There was a 12-year-old girl named Nisha in India in 1947. She lived with her grandmother Dadi, Papa, her younger brother Amil, and Kazi who helped with the housework. Her mother died when she delivered to Amil. She is missing her mother and writes a diary that starts with “Dear.mom” every night. But as India becomes independent from England, her night diaries became filled with moments resembling nightmares.

 

Why is India's independence, which she should be most proud of, causing her to leave her hometown? That's because the leaders decided that India would become two contries – India and Pakistan according to a different religion. Their town of Khas won't be in India. It'll be a part of a new country called Pakistan. After being bullied at school, neighborhood terror wounded Kazi, They decided to leave town.

 

“…Papa says that everyone is killing one another now, Hindus, Muslims, Sikhs. Everyone is to blame. He says that when you separate people into groups, they start to believe that one group is better than another. I think about papa’s medical books and how we all have the same blood, and organs, and bones inside us, no matter what religion we’re supposed to be….”

 

Her beloved mother, best friend, and favorite Kazi, are all Muslims. As she says, regardless of religion, we are all the same people, and all religions pursue the same love.

 

“I used to think of people by their names and what they looked like, or what they did. Sahil sells pakoras on the corner. Now I look at him and think Sikh. My teacher, Sir Habib, is now my Muslim teacher. My friend Sabeen is happy and talks a lot. Now she’s my Muslim friend. Papa’s friend, Dr. Ahmed, is now a Muslim doctor. I think of everyone I know and try to remember if they are Hindu or Muslim or Sikh and who has to go and who can stay.”

 

On a journey across the border, Nisha grows mature. As she suffers from water shortages, she feels grateful for the delivery guy of water to her house. For the first time, she thinks about death. She comes to understand that Grandma and Dad have loved her all the time, and they just had different methods of expressions. And many questions she asks herself have been disturbing my head all the time. There are many questions I couldn't answer, such as why should people who were neighbors until a month ago kill each other simply because of different religions?

 

“Do we have to take a side?” I asked. “I think it’s safer. That way you know who your enemy is,” Amil said, and crossed his arms tightly over his chest. “But if we don’t take a side, then we don’t have any enemies.” “I don’t think it works that way,” Amil said.”

 

I didn't ask as many questions to myself as Nisha did. In various issues, there was a distance between what I knew and what I did. And I guess I just used to ignore it rather than make an effort to narrow it down.

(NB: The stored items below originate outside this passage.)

Lemma appended_entries_are_read_back_witness :
  exists w',
    appendAll ["[t1] [F001] Login - COMPLETED"; "[t2] [F002] Logout - ERROR";
               "[t3] [F002] Logout - COMPLETED"] Scenario.two_tasks
    = (w', Returned tt)
    /\ ContextBuilder.getProgressLog 2 w'
       = (w', Returned
                (journal_text
                   ["[t2] [F002] Logout - ERROR";
                    "[t3] [F002] Logout - COMPLETED"])).
Proof.
  apply (appended_entries_are_read_back
           ["[t1] [F001] Login - COMPLETED"; "[t2] [F002] Logout - ERROR";
            "[t3] [F002] Logout - COMPLETED"] 2 Scenario.two_tasks).
  - discriminate.
  - repeat constructor.
  - reflexivity.
  - reflexivity.
Defined.

(* ===================================================================== *)
(** * Further properties: the extractor *)
(* ===================================================================== *)

(** X5.  The two copies of [validateFeature] accept the same values.
    They differ on [null] alone: the adder's copy throws on it (it
    reads [feature.id] first), the atomizer's copy returns [false]. *)
Theorem validators_differ_only_on_null (v : json) :
  match v with
  | JNull =>
      (exists e, FeatureAdderAgent.validateFeature v = Thrown e)
      /\ FeatureAtomizerAgent.validateFeature v = false
  | _ =>
      FeatureAdderAgent.validateFeature v
      = Returned (FeatureAtomizerAgent.validateFeature v)
  end.
Proof.
  unfold FeatureAdderAgent.validateFeature,
    FeatureAtomizerAgent.validateFeature.
  destruct v as [|b|n|s|vs|ms]; simpl.
  - split; [eexists; reflexivity|reflexivity].
  - now rewrite andb_false_r.
  - now rewrite andb_false_r.
  - now rewrite andb_false_r.
  - reflexivity.
  - reflexivity.
Qed.

Section ScanFacts.
Variables open close : ascii.

Lemma depth_cons (count : Z) (c : ascii) (t : text) :
  depth open close count (c :: t)
  = depth open close
      (let n1 := if Ascii.eqb c open then (count + 1)%Z else count in
       if Ascii.eqb c close then (n1 - 1)%Z else n1) t.
Proof. reflexivity. Qed.

End ScanFacts.

(** X6.  The loop that looks for the matching bracket (strategy 3 of
    both extractors), started with the counter at [count] (the program
    starts it at [0]), ends just after the first closing character at
    which the counter is back at zero: the region it cuts has as many
    opening as closing characters, counted from [count], and no shorter
    region that ends with a closing character has.  When there is no
    such character it assigns no end.  Characters inside JSON strings
    count like any other. *)
Theorem scan_ends_at_first_balanced_close
        (open close : ascii) (t : text) :
  forall (count : Z) (i : nat),
    match scan_balanced open close count i t with
    | Some e =>
        exists n,
          e = i + S n /\ n < length t
          /\ nth n t "000"%char = close
          /\ depth open close count (firstn (S n) t) = 0%Z
          /\ forall m, m < n -> nth m t "000"%char = close ->
                       depth open close count (firstn (S m) t) <> 0%Z
    | None =>
        forall m, m < length t -> nth m t "000"%char = close ->
                  depth open close count (firstn (S m) t) <> 0%Z
    end.
Proof.
  induction t as [|c r IH]; intros count i.
  - simpl. intros m Hm. lia.
  - cbn [scan_balanced]. cbv zeta.
    set (count1 := if Ascii.eqb c open then (count + 1)%Z else count).
    destruct (Ascii.eqb c close) eqn:Ec.
    + apply Ascii.eqb_eq in Ec.
      destruct (count1 - 1 =? 0)%Z eqn:Ez.
      * apply Z.eqb_eq in Ez. exists 0.
        split; [lia|]. split; [simpl; lia|]. split; [exact Ec|].
        split; [|intros m Hm; lia].
        simpl firstn. rewrite depth_cons. fold count1.
        subst c. rewrite Ascii.eqb_refl. exact Ez.
      * apply Z.eqb_neq in Ez.
        assert (Hstep : forall k,
                   depth open close count (firstn (S k) (c :: r))
                   = match k with
                     | O => (count1 - 1)%Z
                     | S k' =>
                         depth open close (count1 - 1)%Z (firstn (S k') r)
                     end).
        { intros k. cbn [firstn]. rewrite depth_cons. fold count1.
          subst c. rewrite Ascii.eqb_refl.
          destruct k; [destruct r|]; reflexivity. }
        specialize (IH (count1 - 1)%Z (S i)).
        destruct (scan_balanced open close (count1 - 1) (S i) r) as [e|].
        -- destruct IH as (n & -> & Hn & Hc & Hd & Hmin).
           exists (S n). split; [lia|]. split; [simpl; lia|].
           split; [exact Hc|]. split; [now rewrite Hstep|].
           intros m Hm Hcm. rewrite Hstep.
           destruct m as [|m]; [exact Ez|]. apply Hmin; [lia|exact Hcm].
        -- intros m Hm Hcm. rewrite Hstep.
           destruct m as [|m]; [exact Ez|].
           apply IH; [simpl in Hm; lia|exact Hcm].
    + assert (Hstep : forall k,
                 depth open close count (firstn (S k) (c :: r))
                 = match k with
                   | O => count1
                   | S k' => depth open close count1 (firstn (S k') r)
                   end).
      { intros k. cbn [firstn]. rewrite depth_cons. fold count1.
        rewrite Ec. destruct k; [destruct r|]; reflexivity. }
      apply Ascii.eqb_neq in Ec.
      specialize (IH count1 (S i)).
      destruct (scan_balanced open close count1 (S i) r) as [e|].
      * destruct IH as (n & -> & Hn & Hc & Hd & Hmin).
        exists (S n). split; [lia|]. split; [simpl; lia|].
        split; [exact Hc|]. split; [now rewrite Hstep|].
        intros m Hm Hcm. rewrite Hstep.
        destruct m as [|m]; [now destruct Ec|]. apply Hmin; [lia|exact Hcm].
      * intros m Hm Hcm. rewrite Hstep.
        destruct m as [|m]; [now destruct Ec|].
        apply IH; [simpl in Hm; lia|exact Hcm].
Qed.


Section RegexFacts.

Lemma re_nested_ind (P : re -> Prop) :
  (forall c, P (Chr c)) ->
  (forall rs, Forall P rs -> P (Seq rs)) ->
  (forall a, P a -> P (Star a)) ->
  (forall a, P a -> P (LazyStar a)) ->
  (forall a, P a -> P (Opt a)) ->
  (forall a, P a -> P (Capture a)) ->
  forall r, P r.
Proof.
  intros HChr HSeq HStar HLazy HOpt HCap. fix IH 1.
  intros [c|rs|a|a|a|a].
  - apply HChr.
  - apply HSeq. induction rs as [|r rs IHrs]; constructor;
      [apply IH|exact IHrs].
  - apply HStar, IH.
  - apply HLazy, IH.
  - apply HOpt, IH.
  - apply HCap, IH.
Qed.

(** Whatever the matcher returns, its continuation returned. *)
Lemma run_result_from_continuation (A : Type) (r : re) :
  forall (t : text) (cap : option text)
         (k : text -> option text -> option A) (x : A),
    run r t cap k = Some x -> exists t' cap', k t' cap' = Some x.
Proof.
  induction r as [c|rs IHrs|a IHa|a IHa|a IHa|a IHa] using re_nested_ind;
    intros t cap k x.
  - simpl. destruct t as [|y t']; [discriminate|].
    destruct (cls_matches c y); [|discriminate]. eauto.
  - simpl. revert t cap k.
    induction IHrs as [|r1 rs' Hr1 _ IH]; intros t cap k H; [eauto|].
    apply Hr1 in H. destruct H as (t' & cap' & H). now apply IH in H.
  - change (run (Star a) t cap k)
      with (star_loop a k (S (length t)) t cap).
    generalize (S (length t)). intros n. revert t cap.
    induction n as [|n IHn]; intros t cap H; [simpl in H; eauto|].
    cbn [star_loop] in H.
    match type of H with
    | match ?m with _ => _ end = _ => destruct m as [y|] eqn:E
    end; [|eauto].
    injection H as ->. apply IHa in E. destruct E as (t' & cap' & E).
    destruct (length t' <? length t); [|discriminate]. now apply IHn in E.
  - change (run (LazyStar a) t cap k)
      with (lazy_loop a k (S (length t)) t cap).
    generalize (S (length t)). intros n. revert t cap.
    induction n as [|n IHn]; intros t cap H; [simpl in H; eauto|].
    cbn [lazy_loop] in H.
    destruct (k t cap) as [y|] eqn:E; [injection H as ->; eauto|].
    apply IHa in H. destruct H as (t' & cap' & H).
    destruct (length t' <? length t); [|discriminate]. now apply IHn in H.
  - simpl. destruct (run a t cap k) as [y|] eqn:E; intros H; [|eauto].
    injection H as ->. now apply IHa in E.
  - simpl. intros H. apply IHa in H. destruct H as (t' & _ & H). eauto.
Qed.

Lemma match_here_prefix (r : re) (t m rest : text) (cap : option text) :
  match_here r t = Some (m, cap, rest) -> exists n, m = firstn n t.
Proof.
  unfold match_here. intros H.
  apply run_result_from_continuation in H.
  destruct H as (t' & cap' & H). injection H as <- _ _. eauto.
Qed.

Lemma search_finds_piece (r : re) (t : text) :
  forall i m,
    search r i t = Some m ->
    exists k n, index m = i + k /\ whole m = firstn n (skipn k t).
Proof.
  induction t as [|c t IH]; intros i m; simpl.
  - destruct (match_here r []) as [[[w cap] rest]|] eqn:E; [|discriminate].
    intros H. injection H as <-. simpl.
    destruct (match_here_prefix _ _ _ _ _ E) as (n & ->).
    exists 0, n. split; [lia|reflexivity].
  - destruct (match_here r (c :: t)) as [[[w cap] rest]|] eqn:E.
    + intros H. injection H as <-. simpl.
      destruct (match_here_prefix _ _ _ _ _ E) as (n & ->).
      exists 0, n. split; [lia|reflexivity].
    + intros H. apply IH in H. destruct H as (k & n & Hi & Hw).
      exists (S k), n. split; [lia|exact Hw].
Qed.

Lemma startsWith_firstn (n : nat) (t : text) :
  startsWith (firstn n t) t = true.
Proof.
  revert t. induction n as [|n IH]; intros [|c t]; simpl; try reflexivity.
  now rewrite Ascii.eqb_refl, IH.
Qed.

Lemma indexOf_finds (p : text) (k : nat) :
  forall t,
    startsWith p (skipn k t) = true ->
    exists j, indexOf p t = Some j /\ j <= k.
Proof.
  induction k as [|k IH]; intros t H.
  - simpl in H. exists 0. split; [|lia].
    destruct t; simpl in *; now rewrite H.
  - destruct t as [|c t].
    + simpl in H. exists 0. split; [|lia]. simpl. now rewrite H.
    + simpl in H. cbn [indexOf].
      destruct (startsWith p (c :: t)); [exists 0; split; [reflexivity|lia]|].
      destruct (IH t H) as (j & -> & Hj). exists (S j).
      split; [reflexivity|lia].
Qed.

End RegexFacts.

(** X7.  What a pattern matches is a piece of the text at the index the
    match reports, so that the [indexOf] by which strategy 3 of
    [parseFeature] looks the matched text up again always finds it, at
    the index of the match or before it. *)
Theorem matched_text_is_found_again (r : re) (t : text) (m : result) :
  exec r t = Some m ->
  (exists n, whole m = firstn n (skipn (index m) t))
  /\ exists startIndex,
       indexOf (whole m) t = Some startIndex /\ startIndex <= index m.
Proof.
  unfold exec. intros H.
  destruct (search_finds_piece _ _ _ _ H) as (k & n & Hi & Hw).
  simpl in Hi. subst k. split; [eauto|].
  apply indexOf_finds. rewrite Hw. apply startsWith_firstn.
Qed.
(** * Grant Cardone download scripts: a shallow embedding

    The repository is a set of Python scripts that read a hand-made JSON
    file of video records, derive a file name for each record and hand the
    URLs to an external downloader ([aria2c] in one batch, or [yt-dlp] once
    per record).  This file embeds the parts of the scripts that decide the
    properties of the specification:

    - the file-name sanitizer (two [re.sub] passes around a [strip]);
    - [process_video_data] of [grant_cardone_downloader.py];
    - the loaders and the [aria2c] paths of [QUICK_START.py],
      [GRANT_CARDONE_MASTER.py] and [stage2_automated_scraper.py];
    - the [yt-dlp] loops of [grant_cardone_downloader.py],
      [interactive_extractor.py] and [advanced_extractor.py];
    - the duplicate filter of the JavaScript payload that
      [stage2_automated_scraper.py] generates.

    Python strings are lists of Unicode code points.  Values read from JSON
    are a small universe of Python values.  Effects are explicit: a
    computation reads a world (the files on disk and the behaviour of the
    external processes) and yields an outcome (a value or a raised
    exception) together with the events it caused, in order. *)

From Stdlib Require Import List NArith ZArith Bool String Ascii Lia.
From Stdlib Require Import DecimalString DecimalN.
From Stdlib Require DecimalPos.
Import ListNotations.

Set Implicit Arguments.

(** ** Strings *)

(** A Python [str]: the sequence of its code points. *)
Definition pystr := list N.

(** A literal of the source text (ASCII only). *)
Definition lit (s : string) : pystr :=
  map N_of_ascii (list_ascii_of_string s).

Fixpoint str_eqb (a b : pystr) : bool :=
  match a, b with
  | [], [] => true
  | x :: a', y :: b' => N.eqb x y && str_eqb a' b'
  | _, _ => false
  end.

(** [str(n)] for a non-negative integer. *)
Definition fmt_d (n : N) : pystr :=
  lit (NilZero.string_of_uint (N.to_uint n)).

(** The format specification [{n:03d}]: decimal, padded with zeros on the
    left up to width three (wider numbers are not truncated). *)
Definition fmt_03d (n : N) : pystr :=
  let d := fmt_d n in
  repeat 48%N (3 - List.length d) ++ d.

(** ** Python values, as [json.load] produces them *)

#[warnings="-register-all"]
Inductive pyval :=
| PNone
| PBool (b : bool)
| PInt (z : Z)
| PStr (s : pystr)
| PList (l : list pyval)
| PDict (d : list (pystr * pyval)).

(** Truth value of an object, as [if x:] and [not x] take it. *)
Definition truthy (v : pyval) : bool :=
  match v with
  | PNone => false
  | PBool b => b
  | PInt z => negb (Z.eqb z 0)
  | PStr s => negb (match s with [] => true | _ => false end)
  | PList l => negb (match l with [] => true | _ => false end)
  | PDict d => negb (match d with [] => true | _ => false end)
  end.

(** Lookup of a key among the items of a dict (keys of a dict are unique;
    the first binding is the binding). *)
Fixpoint dict_lookup (d : list (pystr * pyval)) (k : pystr) : option pyval :=
  match d with
  | [] => None
  | (k', v) :: d' => if str_eqb k' k then Some v else dict_lookup d' k
  end.

(** [v == 'text'] for a string literal on the right. *)
Definition eq_str (v : pyval) (s : pystr) : bool :=
  match v with
  | PStr t => str_eqb t s
  | _ => false
  end.

(** What the runtime supplies and the scripts do not define: the Unicode
    database's alphanumeric test on the code points beyond ASCII
    ([str.isalnum], which [\w] consults), and [str()] on values that are
    not strings (which an f-string applies to a substituted value). *)
Class Runtime := {
  uni_alnum : N -> bool;
  str_of_nonstring : pyval -> pystr
}.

I know racism is wrong, but I had to understand that someone can hate me before they know me, just because of my skin color. Religion shouldn't be a reason for conflict, but I know it's better not to ask others about religion in conversation. I know it's natural to have various political ideologies, but when I was in the army I educated soldiers we have to conquer. North Korea because they are communist.

 

“Were we just at the mercy of leaders who couldn't agree?”

 

When people tried to kill each other in Nisha's journey, did they ever ask questions? Why did I have to fight my neighbor because of religion? Answering this question I was suddenly afraid that maybe I'm no different from any of them.